Further proof that if you're going to sell/buy something that is worth an actual substantial amount - go to a real auction house (such as Heritage Auctions).



tanookisuit said:

@unrandomsam That yellow Zelda was Howard Philips copy and it legitimately left his hands into the wild long ago, it's not stolen. He even confirmed as much last year when a member of NintendoAge had it and him being a member there helped flesh the story out a bit.

As to this NWC it won't be paid. At NA I was bringing up the insanity pricing and a moderator there on the side flashed me a quote supposedly from the high bidder essentially saying cold day in hell to actually pay that price. I'm not surprised, stigma of it or not, those carts are worth like 10% of what that ended at.



c1pher_c0mplet said:

It was an accident... Ha, whatever. Regardless of opinions on bidding for high-priced luxury items, that really stinks for the seller that moron backed out with an incredibly lame excuse.



NESguy94 said:

Agreed, the buyers can really screw the seller, and they do take advantage of buyer protection. I've stopped selling on ebay due to people claiming the items I've sent are broken on multiple occasions.

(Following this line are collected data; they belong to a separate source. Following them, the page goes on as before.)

(** * Compact parallel cuckoo hash table: a shallow embedding of
    [include/cuckoo.cuh] and the properties of its specification.

    Integers of the CUDA code are values of [Z]; every conversion to a
    fixed-width unsigned type is written [wrap w].  Device memory (the
    [rows] array, a key buffer, a result buffer) is a [list] read with
    stdpp's lookup and updated with stdpp's insert.  A tile of
    [bucket_size] lanes is the list of its lanes in rank order, so that a
    ballot is a list of booleans.  The cooperative functions are embedded
    for one tile at a time (the sequential embedding): an atomic operation
    reads and writes the array at once. *)

From Stdlib Require Import ZArith Lia Bool.
From stdpp Require Import base list sorting.

Local Open Scope Z_scope.

(** ** Bits utility *)

(** Conversion of [x] to an unsigned type of [w] bits. *)
Definition wrap (w x : Z) : Z := x mod 2 ^ w.

(** Modelled from the spec: [mask<T>(width)] of bits.h, which is not among
    the sources ("bit masks"): the value of type [T] whose [width] least
    significant bits are set, for [width] at most the width of [T]. *)
Definition mask (width : Z) : Z := Z.ones width.

(** [std::bit_width]: the number of bits needed to represent [n]. *)
Definition bit_width (n : Z) : Z := if n =? 0 then 0 else Z.log2 n + 1.
(** * fizz/protocol/Certificate.cpp: certificate utilities of a TLS 1.3 engine

    A shallow embedding of [CertUtils] (signing context, Certificate message,
    peer and self certificate factories) and the properties checked on it.

    Conventions of the embedding:
    - bytes are [Byte.byte], byte ranges and [std::string]s are [list byte];
    - [size_t] values are [Z] reduced modulo [2^64], [int] values are [Z];
    - a C++ call has an [outcome]: it returns, it throws [std::runtime_error],
      or its behaviour is undefined (null dereference, access outside a
      buffer, [front()] of an empty vector);
    - OpenSSL and folly are collaborators: their handles and entry points are
      the fields of the class [OpenSSL], and nothing is assumed about them
      beyond what a theorem states as a hypothesis;
    - memory allocation is taken to succeed ([std::bad_alloc] is not modelled). *)

From Stdlib Require Import ZArith Lia.
From Stdlib Require Import Strings.Byte.
From stdpp Require Import base tactics option numbers list strings.

Local Open Scope Z_scope.

(** ** Outcomes of a call *)

Inductive exn : Type :=
| runtime_error (what : string).

Inductive outcome (A : Type) : Type :=
| Ret (a : A)
| Throw (e : exn)
| Undefined.
Arguments Ret {A} a.
Arguments Throw {A} e.
Arguments Undefined {A}.

#[global] Instance outcome_ret : MRet outcome := fun A a => Ret a.
#[global] Instance outcome_bind : MBind outcome := fun A B k m =>
  match m with
  | Ret a => k a
  | Throw e => Throw e
  | Undefined => Undefined
  end.

Definition returns {A} (o : outcome A) : Prop := ∃ a, o = Ret a.
Definition throws {A} (o : outcome A) : Prop := ∃ e, o = Throw e.

(** ** Machine integers *)

Definition SIZE_MAX : Z := 2 ^ 64 - 1.
Definition PTRDIFF_MAX : Z := 2 ^ 63 - 1.

(** [size_t] addition wraps around. *)
Definition size_add (a b : Z) : Z := (a + b) mod 2 ^ 64.
Infix "+sz" := size_add (at level 50, left associativity).

(** Conversion of a [size_t] to [int] (two's complement truncation). *)
Definition int_of_size (n : Z) : Z :=
  let w := n mod 2 ^ 32 in
  if decide (w < 2 ^ 31) then w else w - 2 ^ 32.

(** ** folly: byte ranges and IOBuf *)

Abbreviation ByteRange := (list byte) (only parsing).
Abbreviation StringPiece := string (only parsing).

Definition ByteRange_size (r : ByteRange) : Z := Z.of_nat (length r).
Definition StringPiece_data (s : StringPiece) : list byte := String.list_byte_of_string s.
Definition StringPiece_size (s : StringPiece) : Z := Z.of_nat (String.length s).

(** A byte range designates an object in memory; no object is larger than
    [PTRDIFF_MAX] bytes. *)
Definition ByteRange_valid (r : ByteRange) : Prop := ByteRange_size r ≤ PTRDIFF_MAX.

(** One element of an IOBuf chain: [seg_mem] is the memory from [data()] to
    the end of the allocation (so its length is [length() + tailroom()]),
    [seg_len] is [length()]. *)
Record segment : Type := mkSegment {
  seg_mem : list byte;
  seg_len : nat
}.

Definition seg_bytes (s : segment) : list byte := take (seg_len s) (seg_mem s).
Lemma round_keys_total (w : list (list Z)) (n : Z) :
  Forall word w -> Z.of_nat (length w) = 4 * n -> 0 <= n ->
  exists rks,
    Py.for_each (Py.range 0 n) (fun i round_keys =>
      round_key <- Py.for_each (Py.range 0 4) (fun j round_key =>
                     word <- Py.getitem w (4 * i + j) ;;
                     Ok (round_key ++ [word])) [] ;;
      Ok (round_keys ++ [round_key])) [] = Ok rks
    /\ Z.of_nat (length rks) = n
    /\ Forall round_key_ok rks.
Proof.
  intros Hw Hlen Hn.
  apply (for_range_total
           (fun i rks => Z.of_nat (length rks) = i /\ Forall round_key_ok rks)).
  - exact Hn.
  - split; [reflexivity | constructor].
  - intros i rks Hi [Hl Hrks].
    change (Py.range 0 4) with [0; 1; 2; 3]. cbn [Py.for_each].
    rewrite !(getitem_in_range w _ []) by lia. cbn [bind app].
    eexists. split; [reflexivity|]. split.
    + rewrite length_snoc. lia.
    + apply Forall_app. split; [exact Hrks|]. constructor; [|constructor].
      split; [reflexivity|].
      repeat (apply Forall_cons; [apply Forall_nth; [exact Hw | lia]|]).
      apply Forall_nil.
Qed.

Lemma expanded_key_total (rks : list (list (list Z))) (n : Z) :
  Z.of_nat (length rks) = n ->
  exists ek,
    Py.for_each (Py.range 0 n) (fun i ek =>
      rk <- Py.getitem rks i ;;
      Ok (ek ++ [AES.mk_round_key_entry i (AES.matrix_to_hex rk)])) [] = Ok ek.
Proof.
  intros Hlen.
  destruct (for_range_total (fun _ _ => True)
              (fun i ek =>
                 rk <- Py.getitem rks i ;;
                 Ok (ek ++ [AES.mk_round_key_entry i (AES.matrix_to_hex rk)]))
              0 n []) as (ek & Hek & _).
  - lia.
  - exact I.
  - intros i ek Hi _. rewrite (getitem_in_range rks i []) by lia.
    cbn [bind]. eexists. split; [reflexivity | exact I].
  - now exists ek.
Qed.
(** * mirep: a Debian/Ubuntu repository mirroring script

    Shallow embedding of [mirep.py] (classes [Downloader], [PackageHandler],
    [FileManager], [RepositoryManage]) and the properties of its index
    parser, download planner, single-file downloader and prune operation.

    Conventions of the embedding.
    - A Python [str] is a [string]; a character stands for the code point of
      the same number, so the text covered is the one whose code points are
      below 256.  Bytes on disk are a [string] as well.
    - A Python [dict] whose insertion order is observed (the package record)
      is an association list in insertion order.
    - The local file system is a set of directories and a finite map from
      file paths to contents; paths are compared literally.
    - Exceptions are values of [exn]; a computation that may raise returns a
      [result], and code that also changes the world is a function from the
      world to a [result] and the new world.
    - The network, the [wget] subprocess, the decompressors and what the
      operating system lets the process delete are not part of the script:
      they are parameters of the embedding. *)

From Stdlib Require Import Ascii String List Bool Arith Lia.
From stdpp Require Import gmap strings list.

Import ListNotations.
Local Open Scope string_scope.
Local Open Scope list_scope.
Definition holds (s : da) (live : gmap Z Z) : Prop :=
    da_inv s ∧
    (∀ b size, live !! b = Some size → 0 < size ∧ ∃ sz, size ≤ sz ∧ allocated s b sz) ∧
    (∀ b sz, allocated s b sz → is_Some (live !! b)).

  (** What [free_block] does to an allocated block, also when it does not return. *)
Lemma free_block_inv s e b sz s' e' :
    da_inv s → allocated s b sz → free_block b (s, e) = Ok tt (s', e') →
    da_inv s' ∧ ∀ b' sz', allocated s' b' sz' ↔ allocated s b' sz' ∧ b' ≠ b.
  Proof.
    intros Hi (i & k & l & Hr & Hk & Hbs & -> & Hb & Hn) Hrun.
    rewrite (free_block_run s e k b l i Hi Hk Hr Hbs Hb Hn) in Hrun.
    destruct (push_facts s k b l i Hi Hk Hr Hbs Hb) as (Hk9 & _ & _ & Hle & _).
    case_decide as Hfull.
    - destruct (ps_return_page _ e) as [[] e1|?| |]; try done. injection Hrun as <- <-.
      split; [by eapply ret_inv|]. intros. by eapply ret_allocated.
    - injection Hrun as <- <-. split; [eapply push_inv; try done; lia|]. intros.
      eapply push_allocated; try done; lia.
  Qed.

Lemma client_holds σ live : client σ live → holds σ.1 live.
  Proof.
    induction 1 as [s0 e0 st en n [s e] ? ? ? ? Hrun|[s e] live size b [s' e'] _ IH Hsz Hrun
                   |[s e] live b size [s' e'] _ IH Hb Hrun]; simpl in *.
    - destruct (initialize_run s0 e0 st en n) as (s1 & Hrun' & Hi & _ & _ & _ & Hno); [done..|].
      rewrite Hrun' in Hrun. injection Hrun as <- <-. split_and!; [done|naive_solver|].
      intros b sz Ha. by destruct (Hno b sz).
    - destruct IH as (Hi & Hlive & Hall).
      destruct (alloc_block_ok _ _ _ _ _ _ Hi Hsz Hrun) as (Hi' & _ & _ & sz & Hle & Hfr & Hal).
      split_and!; [done| |].
      + intros b' size'. rewrite lookup_insert. case_decide as Hbb.
        * intros [= <-]. split; [lia|]. exists sz. subst. split; [done|]. apply Hal. by right.
        * intros Hb'. destruct (Hlive _ _ Hb') as (? & sz' & ? & ?). split; [done|].
          exists sz'. split; [done|]. apply Hal. by left.
      + intros b' sz' [Ha|[-> _]]%Hal; [|by rewrite lookup_insert_eq].
        rewrite lookup_insert. case_decide; [done|]. by eapply Hall.
    - destruct IH as (Hi & Hlive & Hall).
      destruct (Hlive _ _ Hb) as (_ & sz & _ & Ha).
      destruct (free_block_inv _ _ _ _ _ _ Hi Ha Hrun) as (Hi' & Hal).
      split_and!; [done| |].
      + intros b' size'. rewrite lookup_delete. case_decide; [done|]. intros Hb'.
        destruct (Hlive _ _ Hb') as (? & sz' & ? & ?). split; [done|].
        exists sz'. split; [done|]. by apply Hal.
      + intros b' sz' [Ha' Hne]%Hal. rewrite lookup_delete, decide_False by congruence. eauto.
  Qed.
End contract.

(** ** Properties *)
Section properties.
  Context {E : Type} `{PageSource E}.
  Implicit Types (s : da) (e : E).

Lemma get_block_size_run s e va :
    da_inv s →
    get_block_size va (s, e) =
    Ok (if decide (dynAllocStart s ≤ va < dynAllocEnd s)
        then block_size (page_info s ((va - dynAllocStart s) / 4096)) else 0) (s, e).
  Proof.
    intros Hi. unfold get_block_size. erewrite bind_Ok by reflexivity. erewrite bind_Ok by reflexivity.
    simpl. repeat case_decide; try lia; [done|]. destruct (page_idx_run s va Hi) as [Hp ?]; [lia|].
    pose proof (inv_rng _ Hi). rewrite Hp. erewrite bind_Ok by (apply get_info_run; lia). done.
  Qed.

  (** C7: Over a page source that always provides a page, a request of 1 to
      2048 bytes returns a block, unless every free page is used and every free
      list of the request's class and of the larger classes is empty, in which
      case it panics with nothing changed. The block was not live before, it is
      the only block that became live, it is at least as large as the request,
      lies in the region and overlaps no other live block; while free pages are
      left its size is the smallest size class that holds the request. *)
Theorem alloc_block_correct s e size :
    da_inv s → 0 < size ≤ 2048 →
    (∀ va e, ∃ r e', ps_get_page va e = Ok r e') →
    (freePagesList s = [] ∧ alloc_block size (s, e) = Panic (s, e) ∧
      (∀ k l, freeBlockLists s !! k = Some l → size ≤ sz_of k → l = [])) ∨
    ∃ b s' e' sz, alloc_block size (s, e) = Ok b (s', e') ∧ da_inv s' ∧ size ≤ sz ∧
      dynAllocStart s ≤ b ∧ b + sz ≤ dynAllocEnd s ∧ (∀ sz', ¬ allocated s b sz') ∧
      (∀ b' sz', allocated s' b' sz' ↔ allocated s b' sz' ∨ b' = b ∧ sz' = sz) ∧
      (∀ b' sz', allocated s b' sz' → b + sz ≤ b' ∨ b' + sz' ≤ b) ∧
      (freePagesList s ≠ [] → ∃ k, sz = sz_of k ∧ ∀ k', (k' < k)%nat → sz_of k' < size).
  Proof.
    intros Hi Hsz Hpage.
    destruct (alloc_block_cases s e size Hi Hsz) as
      (k & Hk9 & Hle & Hmin & [(k' & b & l & Hkk & Hl & Hcls & Heq)|[(p & ps & Hk & Hp & Heq)|(Hno & Hfp & Heq)]]).
    - right. pose proof (pop_inv s k' b l Hi Hl) as Hi'.
      pose proof (pop_allocated s k' b l Hi Hl) as Hal. pose proof (pop_fresh s k' b l Hi Hl) as Hfr.
      assert (allocated (popped k' b l s) b (sz_of k')) as Ha by (apply Hal; by right).
      destruct (allocated_range _ _ _ Hi' Ha) as (? & ? & ?).
      exists b, (popped k' b l s), e, (sz_of k'). split_and!; try done.
      + etrans; [done|]. unfold sz_of. apply Z.pow_le_mono_r; lia.
      + intros b' sz' Hb'. apply (live_apart (popped k' b l s)); try done; [apply Hal; by left|].
        intros ->. by eapply Hfr.
      + intros Hne. destruct Hcls as [->|]; [|done]. by exists k.
    - right. cbv zeta in Heq. set (b := dynAllocStart s + p * 4096) in *.
      destruct (Hpage b e) as (r & e1 & Hr). rewrite Hr in Heq.
      pose proof (carve_inv s k p ps Hi Hk Hp) as Hi'.
      pose proof (carve_allocated s k p ps Hi Hk Hp) as Hal. pose proof (carve_fresh s k p ps Hi Hk Hp) as Hfr.
      fold b in Hal, Hfr.
      assert (allocated (carved k p ps s) b (sz_of k)) as Ha by (apply Hal; by right).
      destruct (allocated_range _ _ _ Hi' Ha) as (? & ? & ?).
      exists b, (carved k p ps s), (ps_memset b 0 (sz_of k) e1), (sz_of k). split_and!; try done.
      + intros b' sz' Hb'. apply (live_apart (carved k p ps s)); try done; [apply Hal; by left|].
        intros ->. by eapply Hfr.
      + intros _. by exists k.
    - left. split_and!; [done..|]. intros k' l Hk' Hszk.
      assert (k' < 9)%nat by by eapply inv_class.
      destruct (decide (k' < k)%nat) as [Hlt|]; [specialize (Hmin _ Hlt); lia|].
      specialize (Hno k' ltac:(lia)). congruence.
  Qed.

  (** A request of 0 bytes returns NULL and a request of more than 2048
      bytes panics, and neither changes anything. *)
Theorem alloc_block_edge s e :
    alloc_block 0 (s, e) = Ok NULL (s, e) ∧
    ∀ size, 2048 < size → alloc_block size (s, e) = Panic (s, e).
  Proof.
    split; [done|]. intros size Hs. unfold alloc_block.
    rewrite bool_decide_false by (change DYN_ALLOC_MAX_BLOCK_SIZE with 2048; lia). done.
  Qed.
(* ===== verification/KHeapSpec.v ===== *)
(** * Correctness of the kernel heap

    The page region is tiled by its bulks: between its start and the break every
    page belongs to exactly one free or allocated bulk, free bulks are never
    adjacent and never touch the break. [kheap_inv] says so, relates the tiling
    to the two lists of descriptors and to the pages that are mapped, and is
    preserved by every call of [kmalloc] and [kfree]. *)

From Stdlib Require Import Sorting.Sorted.
From S2P Require Import Prelude Queue DynAlloc DynAllocSpec Bulks Tiling KHeap.

(** ** What the heap relies on

    The mapping functions of the memory manager succeed (there are frames), map
    or unmap the one page they are called for, and touch no other page. *)
Class KMemLaws (E : Type) `{KMem E} := {
  mapped : E → Z → Prop;
  alloc_page_law va e :
    ∃ e', alloc_page va e = Ok 0 e' ∧ ∀ v, mapped e' v ↔ mapped e v ∨ v = va;
  unmap_frame_law va e :
    ∃ e', unmap_frame va e = Ok tt e' ∧ ∀ v, mapped e' v ↔ mapped e v ∧ v ≠ va;
  allocate_frame_law e :
    ∃ fi e', allocate_frame e = Ok (0, fi) e' ∧ ∀ v, mapped e' v ↔ mapped e v;
  map_frame_law fi va e :
    ∃ e', map_frame fi va e = Ok 0 e' ∧ ∀ v, mapped e' v ↔ mapped e v ∨ v = va;
  memset_law a c n e v : mapped (memset a c n e) v ↔ mapped e v
}.
(* ===== verification/SchedSpec.v ===== *)
(** * Correctness of the scheduler

    The invariant of the scheduler's queues and its preservation, what the
    priority scheduler and the clock do to the queues, and that no ready
    environment starves. *)

From S2P Require Import Prelude Queue Sched.

(** What the theorems need of the memory manager: the operations used by the
    scheduler return, and environments are found through the environment table. *)
Class SchedMemLaws (E : Type) `{SchedMem E} := {
  cleanup_buffers_ok : ∀ p m, ∃ m', cleanup_buffers p m = Ok tt m';
  pt_set_ok : ∀ d va a b m, ∃ m', pt_set_page_permissions d va a b m = Ok tt m';
  pt_set_other : ∀ d va a b m m' va', pt_set_page_permissions d va a b m = Ok tt m' →
    va' `div` PAGE_SIZE ≠ va `div` PAGE_SIZE → pt_get_page_permissions d va' m' = pt_get_page_permissions d va' m;
  pt_set_clears : ∀ d va b m m', pt_set_page_permissions d va 0 b m = Ok tt m' →
    Z.land (pt_get_page_permissions d va m') b = 0
}.

(** States are equal when their fields are. *)
Lemma sched_state_eq (s s' : sched_state) :
  envs s = envs s' → env_new_queue s = env_new_queue s' → env_exit_queue s = env_exit_queue s' →
  env_ready_queues s = env_ready_queues s' → ready_ptr s = ready_ptr s' → quantums s = quantums s' →
  quantums_ptr s = quantums_ptr s' → num_of_ready_queues s = num_of_ready_queues s' → qlock s = qlock s' →
  ncli s = ncli s' → cpu_proc s = cpu_proc s' → scheduler_status s = scheduler_status s' →
  scheduler_method s = scheduler_method s' → starvThreshold s = starvThreshold s' → ticks s = ticks s' →
  old_pf_counter s = old_pf_counter s' → clock s = clock s' → s = s'.
Proof. destruct s, s'. cbn. intros. by subst. Qed.

(** ** The invariant *)
Definition has_status (s : sched_state) (p x : Z) : Prop :=
  ∃ e, envs s !! p = Some e ∧ env_status e = x.
Definition queued (s : sched_state) (p : Z) : Prop :=
  p ∈ env_new_queue s ∨ p ∈ env_exit_queue s ∨
  ∃ i q, env_ready_queues s !! i = Some q ∧ p ∈ q.

Record sched_wf {E} `{SchedMem E} (s : sched_state) : Prop := {
  wf_new : NoDup (env_new_queue s) ∧ ∀ p, p ∈ env_new_queue s → has_status s p ENV_NEW;
  wf_exit : NoDup (env_exit_queue s) ∧ ∀ p, p ∈ env_exit_queue s → has_status s p ENV_EXIT;
  wf_ready : ∀ i q, env_ready_queues s !! i = Some q →
    NoDup q ∧ ∀ p, p ∈ q → ∃ e, envs s !! p = Some e ∧ env_status e = ENV_READY ∧ priority e = Z.of_nat i;
  wf_env : ∀ p e, envs s !! p = Some e → env_status e ≠ ENV_FREE →
    0 ≤ priority e < num_of_ready_queues s ∧ env_slot (E:=E) (env_id e) = p ∧ env_id e ≠ 0;
  wf_slot : ∀ id, is_Some (envs s !! env_slot (E:=E) id);
  wf_num : 0 < num_of_ready_queues s ∧ length (env_ready_queues s) = Z.to_nat (num_of_ready_queues s);
  wf_quantum : ∃ q, quantums s !! 0%nat = Some q ∧ 0 < q < QUANTUM_LIMIT;
  wf_null : envs s !! NULL = None;
  wf_method : scheduler_method s = SCH_RR ∧ num_of_ready_queues s = 1 ∨ scheduler_method s = SCH_PRIRR
}.
(** Between two operations: the lock is free, and the CPU idles or runs an
    environment that is in no queue. *)
Record sched_ok {E} `{SchedMem E} (s : sched_state) : Prop := {
  ok_wf : sched_wf (E:=E) s;
  ok_lock : qlock s = false ∧ ncli s = 0;
  ok_cur : cpu_proc s = NULL ∨ has_status s (cpu_proc s) ENV_RUNNING;
  ok_stray : ∀ p, has_status s p ENV_READY → queued s p
}.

One guy backed out when I told him I would pay for return shipping, he would have taken the offer if he wasn't trying to scam me.The other guy bought a DS lite that I couldn't fix; he got mad when he tried to fix it and couldn't, stating that I didn't list all the problems even though I had listed it as "AS IS" and had never seen it working.

Now I deal on craigslist and with other local collectors and make 3/4 the amount but I get great deals since I work with other collectors and I have a blast.



Mizzah_Tee said:

"It would be nice if eBay were more seller-friendly, rather than 100% buyer protection focused."

100% factual. As an eBay seller on occasion... I can attest to this FOOS.



mikeyman64 said:

eBay used to be pretty good about helping sellers out in situations like this, but even if they still were, there's really only so much they can do. The thing is, nobody signs a contract when they "buy" things. Sure, they agree to a statement, but nothing legally binding. It would be like going to the game store and making the employee ring up a big pile of stuff, but when it came time to ring your card, you say never mind and walk out.

The best eBay could do, and should do, is ban the buyer from the site and refund the seller any fees associated with the auction.